##### MATERIAL PROVIDED #####
(** Steps common to both calls: [ensureConfirmsSetup] and the checks on the client. *)
Definition prologue (j : Job) (p : pc) (s : Shared) : option (may_panic Next) :=
  match p with
  | PStart =>
      match j with
      | JBatch [] => Some (Some (s, Returned (OBatch [] None), false))
      | _ => Some (Some (s, PEnsure, false))
      end
  | PEnsure =>
      Some (Some (s, if PublisherConfirms s then PReset (channel s) else PCheck, false))
  | PReset id =>
      Some ('(s', old) ← reset_section id s;
            Some (s', match old with Some d => PCloseDone d | None => PCheck end, false))
  | PCloseDone d => Some (s' ← close_signal d s; Some (s', PResetup, false))
  | PResetup => let '(s', spawned) := resetup s in Some (Some (s', PCheck, spawned))
  | PCheck =>
      if closed s then Some (Some (s, Returned (fail_with j (Sentinel ErrClientClosed)), false))
      else match channel s with
           | None => Some (Some (s, Returned (fail_with j (Sentinel ErrNoChannel)), false))
           | Some _ =>
               Some (Some (s, match j with
                              | JPublish _ => if PublisherConfirms s then PTag else PPlain
                              | JBatch _ =>
                                  if PublisherConfirms s then BTag no_batch else BPlain no_batch
                              end, false))
           end
  | _ => None
  end.

(** The steps of [Publish] after the checks. *)
Definition publish_step (m : Message) (p : pc) (c : Choice) (s : Shared)
  : option (may_panic Next) :=
  match p, c with
  | PPlain, SendOk => Some (s' ← send true (mid m) s; Some (s', Returned (OPublish None), false))
  | PPlain, SendErr e =>
      Some (s' ← send false (mid m) s;
            Some (s', Returned (OPublish (Some (publish_error m e))), false))
  | PTag, Go => let '(s', tag) := next_tag s in Some (Some (s', PRegister tag, false))
  | PRegister tag, Go => let '(s', rc) := register tag s in Some (Some (s', PSend tag rc, false))
  | PSend tag rc, SendOk => Some (s' ← send true (mid m) s; Some (s', PWait tag rc, false))
  | PSend tag rc, SendErr e =>
      Some (s' ← send false (mid m) s;
            Some (s', PCleanup tag (Some (publish_error m e)), false))
  | PWait tag rc, Receive =>
      '(v, s') ← receive rc s;
      Some (Some (s', match verdict v with
                      | None => Returned (OPublish None)
                      | Some e => PCleanup tag (Some e)
                      end, false))
  | PWait tag rc, Timer =>
      Some (Some (s, PCleanup tag (Some (Sentinel ErrPublishConfirmTimeout)), false))
  | PWait tag rc, CtxDone e => Some (Some (s, PCleanup tag (Some (ctx_Err e)), false))
  | PCleanup tag err, Go => Some (Some (deregister tag s, Returned (OPublish err), false))
  | _, _ => None
  end.
(* ===== verification/PublisherSteps.v ===== *)
(** * What a step of a publishing call does

    The program counters of [Publisher] have some twenty points, but a step does one of nine
    things to the state the goroutines share.  [kind] lists them; the invariants about
    numbers, channels and histories are by cases on it. *)

From stdpp Require Import base gmap strings list fin_maps.
From Stdlib Require Import ZArith Lia.
From S2P Require Import Prelude Errors Values Publisher PublisherSafety.
Import Err Val Pub PubSafety.
Local Open Scope kit_scope.

Module PubSteps.

(** ** Points of a call *)

Definition at_tag (p : pc) : bool := match p with PTag | BTag _ => true | _ => false end.

Definition at_register (p : pc) : option Z :=
  match p with PRegister t | BRegister _ t => Some t | _ => None end.

Definition at_send (p : pc) : option (Z * chan_id) :=
  match p with PSend t c | BSend _ t c => Some (t, c) | _ => None end.

(** The number a call has taken but not yet sent its message under. *)
Definition taken (p : pc) : option Z :=
  match p with
  | PRegister t | PSend t _ | BRegister _ t | BSend _ t _ => Some t
  | _ => None
  end.

(** The message a call sends next. *)
Definition next_message (j : Job) (p : pc) : option Message :=
  match j, p with
  | JPublish m, (PPlain | PSend _ _) => Some m
  | JBatch ms, (BPlain b | BSend b _ _) => ms !! length (messageErrors b)
  | _, _ => None
  end.

(** The client's side of the state. *)
Definition client_side (s : Shared) : bool * option handle * bool * nat * gset handle :=
  (closed s, channel s, PublisherConfirms s, opened s, dead s).

(** What a reset of [ensureConfirmsSetup] leaves. *)
Record reset_to (id : option handle) (s s' : Shared) : Prop := {
  reset_pending : pending s' = ∅;
  reset_tag : deliveryTag s' = 0%Z;
  reset_channelID : channelID s' = id;
  reset_next : (next_id s <= next_id s')%nat;
  reset_client : client_side s' = client_side s;
  reset_confirms : confirms s' = confirms s;
  reset_sent : sent s' = sent s;
  reset_confirmed : confirmed s' = confirmed s;
  reset_registered : registered s' = registered s;
  reset_routed : routed s' = routed s
}.

(** ** Kinds of steps *)

Inductive kind (j : Job) (p p' : pc) (c : Choice) (s : Shared) : Shared -> bool -> Prop :=
| KLocal m :
    at_tag p = false -> taken p = None -> taken p' = None ->
    (forall id, p' = PReset id -> id = channel s) ->
    kind j p p' c s (s <| chans := m |>) false
| KReset id s' d :
    p = PReset id -> id <> channelID s -> p' = PCloseDone d -> reset_to id s s' ->
    kind j p p' c s s' false
| KClose d cd :
    p = PCloseDone d -> p' = PResetup -> kind j p p' c s (s <| closed_done := cd |>) false
| KSetup h :
    p = PResetup -> p' = PCheck -> channel s = Some h ->
    kind j p p' c s (s <| confirms := Some h |> <| started := true |>) true
| KTag :
    at_tag p = true -> at_register p' = Some (next_tag s).2 -> kind j p p' c s (next_tag s).1 false
| KRegister t :
    at_register p = Some t -> at_send p' = Some (t, next_id s) ->
    kind j p p' c s (register t s).1 false
| KSend m h l :
    next_message j p = Some m -> channel s = Some h -> taken p' = None ->
    (forall id, p' <> PReset id) -> l = sent s ++ [(h, mid m)] ->
    kind j p p' c s (s <| sent := l |>) false
| KFail e :
    c = SendErr e -> is_Some (at_send p) -> taken p' = None -> (forall id, p' <> PReset id) -> kind j p p' c s s false
| KDelete t :
    at_tag p = false -> taken p = None -> taken p' = None -> (forall id, p' <> PReset id) ->
    kind j p p' c s (deregister t s) false.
#####
- [WORK INSTRUCTIONS]: When the word "PCleanup" shows up in a line of the entries, report that line.

- [WRITTEN ANSWER]:
            Some (s', PCleanup tag (Some (publish_error m e)), false))
                      | Some e => PCleanup tag (Some e)
      Some (Some (s, PCleanup tag (Some (Sentinel ErrPublishConfirmTimeout)), false))
  | PWait tag rc, CtxDone e => Some (Some (s, PCleanup tag (Some (ctx_Err e)), false))
  | PCleanup tag err, Go => Some (Some (deregister tag s, Returned (OPublish err), false))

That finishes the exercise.